Make an exact copy of all the records.

Data to examine below:

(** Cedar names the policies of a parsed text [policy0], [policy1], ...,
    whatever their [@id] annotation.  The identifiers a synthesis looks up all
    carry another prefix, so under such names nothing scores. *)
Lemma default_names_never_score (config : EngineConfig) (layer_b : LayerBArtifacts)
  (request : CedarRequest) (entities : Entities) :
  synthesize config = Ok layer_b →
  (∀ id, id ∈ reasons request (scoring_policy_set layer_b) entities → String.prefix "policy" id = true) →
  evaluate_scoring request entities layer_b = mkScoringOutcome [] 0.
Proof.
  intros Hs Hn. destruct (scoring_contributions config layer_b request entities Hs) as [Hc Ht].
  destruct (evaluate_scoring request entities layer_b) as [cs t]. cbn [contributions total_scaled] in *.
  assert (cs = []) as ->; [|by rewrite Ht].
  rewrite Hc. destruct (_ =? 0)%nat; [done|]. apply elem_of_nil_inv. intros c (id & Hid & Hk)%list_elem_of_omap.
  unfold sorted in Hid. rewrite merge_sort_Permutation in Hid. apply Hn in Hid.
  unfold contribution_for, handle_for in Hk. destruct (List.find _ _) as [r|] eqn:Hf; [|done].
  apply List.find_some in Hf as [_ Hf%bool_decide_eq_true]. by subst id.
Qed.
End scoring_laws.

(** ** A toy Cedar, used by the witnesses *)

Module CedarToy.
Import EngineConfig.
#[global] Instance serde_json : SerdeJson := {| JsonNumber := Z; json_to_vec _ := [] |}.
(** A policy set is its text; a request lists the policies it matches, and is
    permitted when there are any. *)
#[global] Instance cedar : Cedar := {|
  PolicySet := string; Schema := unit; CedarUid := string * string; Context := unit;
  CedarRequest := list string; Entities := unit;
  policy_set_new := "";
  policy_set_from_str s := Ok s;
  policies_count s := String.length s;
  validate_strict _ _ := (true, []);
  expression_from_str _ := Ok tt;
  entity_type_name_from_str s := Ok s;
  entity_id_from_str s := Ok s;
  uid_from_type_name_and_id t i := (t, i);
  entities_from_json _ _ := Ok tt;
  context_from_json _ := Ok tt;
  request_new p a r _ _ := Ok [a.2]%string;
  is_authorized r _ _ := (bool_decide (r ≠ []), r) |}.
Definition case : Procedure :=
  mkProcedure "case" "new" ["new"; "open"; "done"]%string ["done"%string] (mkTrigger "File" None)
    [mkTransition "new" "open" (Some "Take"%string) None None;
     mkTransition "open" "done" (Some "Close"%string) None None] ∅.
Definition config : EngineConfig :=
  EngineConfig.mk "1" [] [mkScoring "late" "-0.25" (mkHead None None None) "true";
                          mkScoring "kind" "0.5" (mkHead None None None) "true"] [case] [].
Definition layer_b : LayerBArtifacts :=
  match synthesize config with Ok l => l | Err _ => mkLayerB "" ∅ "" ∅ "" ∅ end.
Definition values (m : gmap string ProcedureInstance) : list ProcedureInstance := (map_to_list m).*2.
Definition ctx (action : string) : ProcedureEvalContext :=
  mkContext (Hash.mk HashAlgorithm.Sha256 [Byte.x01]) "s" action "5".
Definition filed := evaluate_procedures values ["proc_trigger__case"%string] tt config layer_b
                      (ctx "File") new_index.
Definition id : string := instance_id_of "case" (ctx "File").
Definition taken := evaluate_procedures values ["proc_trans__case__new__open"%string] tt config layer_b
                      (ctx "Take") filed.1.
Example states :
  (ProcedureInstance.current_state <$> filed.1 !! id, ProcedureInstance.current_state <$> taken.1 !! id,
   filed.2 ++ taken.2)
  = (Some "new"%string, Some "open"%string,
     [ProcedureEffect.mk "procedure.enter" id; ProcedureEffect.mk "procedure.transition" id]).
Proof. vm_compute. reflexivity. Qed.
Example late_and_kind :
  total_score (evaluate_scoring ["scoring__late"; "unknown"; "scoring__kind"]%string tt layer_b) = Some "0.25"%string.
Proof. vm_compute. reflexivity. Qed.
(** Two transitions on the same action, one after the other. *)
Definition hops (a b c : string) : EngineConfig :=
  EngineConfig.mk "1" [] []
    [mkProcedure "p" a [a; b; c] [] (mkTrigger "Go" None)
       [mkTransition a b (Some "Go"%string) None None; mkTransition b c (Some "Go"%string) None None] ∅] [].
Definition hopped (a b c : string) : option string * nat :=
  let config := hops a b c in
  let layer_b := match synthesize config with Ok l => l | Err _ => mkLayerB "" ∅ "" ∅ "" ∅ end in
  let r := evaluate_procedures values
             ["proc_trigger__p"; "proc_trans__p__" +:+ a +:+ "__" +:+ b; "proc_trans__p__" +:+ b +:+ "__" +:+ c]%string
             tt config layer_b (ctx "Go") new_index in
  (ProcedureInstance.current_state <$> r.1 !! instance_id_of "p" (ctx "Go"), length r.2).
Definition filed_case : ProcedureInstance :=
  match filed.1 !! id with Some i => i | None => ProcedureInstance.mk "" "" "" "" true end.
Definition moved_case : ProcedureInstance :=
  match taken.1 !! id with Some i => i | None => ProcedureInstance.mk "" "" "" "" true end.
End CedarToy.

End of Data to examine.

=== Answer to the exercise ===
(** Cedar names the policies of a parsed text [policy0], [policy1], ...,
    whatever their [@id] annotation.  The identifiers a synthesis looks up all
    carry another prefix, so under such names nothing scores. *)
Lemma default_names_never_score (config : EngineConfig) (layer_b : LayerBArtifacts)
  (request : CedarRequest) (entities : Entities) :
  synthesize config = Ok layer_b →
  (∀ id, id ∈ reasons request (scoring_policy_set layer_b) entities → String.prefix "policy" id = true) →
  evaluate_scoring request entities layer_b = mkScoringOutcome [] 0.
Proof.
  intros Hs Hn. destruct (scoring_contributions config layer_b request entities Hs) as [Hc Ht].
  destruct (evaluate_scoring request entities layer_b) as [cs t]. cbn [contributions total_scaled] in *.
  assert (cs = []) as ->; [|by rewrite Ht].
  rewrite Hc. destruct (_ =? 0)%nat; [done|]. apply elem_of_nil_inv. intros c (id & Hid & Hk)%list_elem_of_omap.
  unfold sorted in Hid. rewrite merge_sort_Permutation in Hid. apply Hn in Hid.
  unfold contribution_for, handle_for in Hk. destruct (List.find _ _) as [r|] eqn:Hf; [|done].
  apply List.find_some in Hf as [_ Hf%bool_decide_eq_true]. by subst id.
Qed.
End scoring_laws.

(** ** A toy Cedar, used by the witnesses *)

Module CedarToy.
Import EngineConfig.
#[global] Instance serde_json : SerdeJson := {| JsonNumber := Z; json_to_vec _ := [] |}.
(** A policy set is its text; a request lists the policies it matches, and is
    permitted when there are any. *)
#[global] Instance cedar : Cedar := {|
  PolicySet := string; Schema := unit; CedarUid := string * string; Context := unit;
  CedarRequest := list string; Entities := unit;
  policy_set_new := "";
  policy_set_from_str s := Ok s;
  policies_count s := String.length s;
  validate_strict _ _ := (true, []);
  expression_from_str _ := Ok tt;
  entity_type_name_from_str s := Ok s;
  entity_id_from_str s := Ok s;
  uid_from_type_name_and_id t i := (t, i);
  entities_from_json _ _ := Ok tt;
  context_from_json _ := Ok tt;
  request_new p a r _ _ := Ok [a.2]%string;
  is_authorized r _ _ := (bool_decide (r ≠ []), r) |}.
Definition case : Procedure :=
  mkProcedure "case" "new" ["new"; "open"; "done"]%string ["done"%string] (mkTrigger "File" None)
    [mkTransition "new" "open" (Some "Take"%string) None None;
     mkTransition "open" "done" (Some "Close"%string) None None] ∅.
Definition config : EngineConfig :=
  EngineConfig.mk "1" [] [mkScoring "late" "-0.25" (mkHead None None None) "true";
                          mkScoring "kind" "0.5" (mkHead None None None) "true"] [case] [].
Definition layer_b : LayerBArtifacts :=
  match synthesize config with Ok l => l | Err _ => mkLayerB "" ∅ "" ∅ "" ∅ end.
Definition values (m : gmap string ProcedureInstance) : list ProcedureInstance := (map_to_list m).*2.
Definition ctx (action : string) : ProcedureEvalContext :=
  mkContext (Hash.mk HashAlgorithm.Sha256 [Byte.x01]) "s" action "5".
Definition filed := evaluate_procedures values ["proc_trigger__case"%string] tt config layer_b
                      (ctx "File") new_index.
Definition id : string := instance_id_of "case" (ctx "File").
Definition taken := evaluate_procedures values ["proc_trans__case__new__open"%string] tt config layer_b
                      (ctx "Take") filed.1.
Example states :
  (ProcedureInstance.current_state <$> filed.1 !! id, ProcedureInstance.current_state <$> taken.1 !! id,
   filed.2 ++ taken.2)
  = (Some "new"%string, Some "open"%string,
     [ProcedureEffect.mk "procedure.enter" id; ProcedureEffect.mk "procedure.transition" id]).
Proof. vm_compute. reflexivity. Qed.
Example late_and_kind :
  total_score (evaluate_scoring ["scoring__late"; "unknown"; "scoring__kind"]%string tt layer_b) = Some "0.25"%string.
Proof. vm_compute. reflexivity. Qed.
(** Two transitions on the same action, one after the other. *)
Definition hops (a b c : string) : EngineConfig :=
  EngineConfig.mk "1" [] []
    [mkProcedure "p" a [a; b; c] [] (mkTrigger "Go" None)
       [mkTransition a b (Some "Go"%string) None None; mkTransition b c (Some "Go"%string) None None] ∅] [].
Definition hopped (a b c : string) : option string * nat :=
  let config := hops a b c in
  let layer_b := match synthesize config with Ok l => l | Err _ => mkLayerB "" ∅ "" ∅ "" ∅ end in
  let r := evaluate_procedures values
             ["proc_trigger__p"; "proc_trans__p__" +:+ a +:+ "__" +:+ b; "proc_trans__p__" +:+ b +:+ "__" +:+ c]%string
             tt config layer_b (ctx "Go") new_index in
  (ProcedureInstance.current_state <$> r.1 !! instance_id_of "p" (ctx "Go"), length r.2).
Definition filed_case : ProcedureInstance :=
  match filed.1 !! id with Some i => i | None => ProcedureInstance.mk "" "" "" "" true end.
Definition moved_case : ProcedureInstance :=
  match taken.1 !! id with Some i => i | None => ProcedureInstance.mk "" "" "" "" true end.
End CedarToy.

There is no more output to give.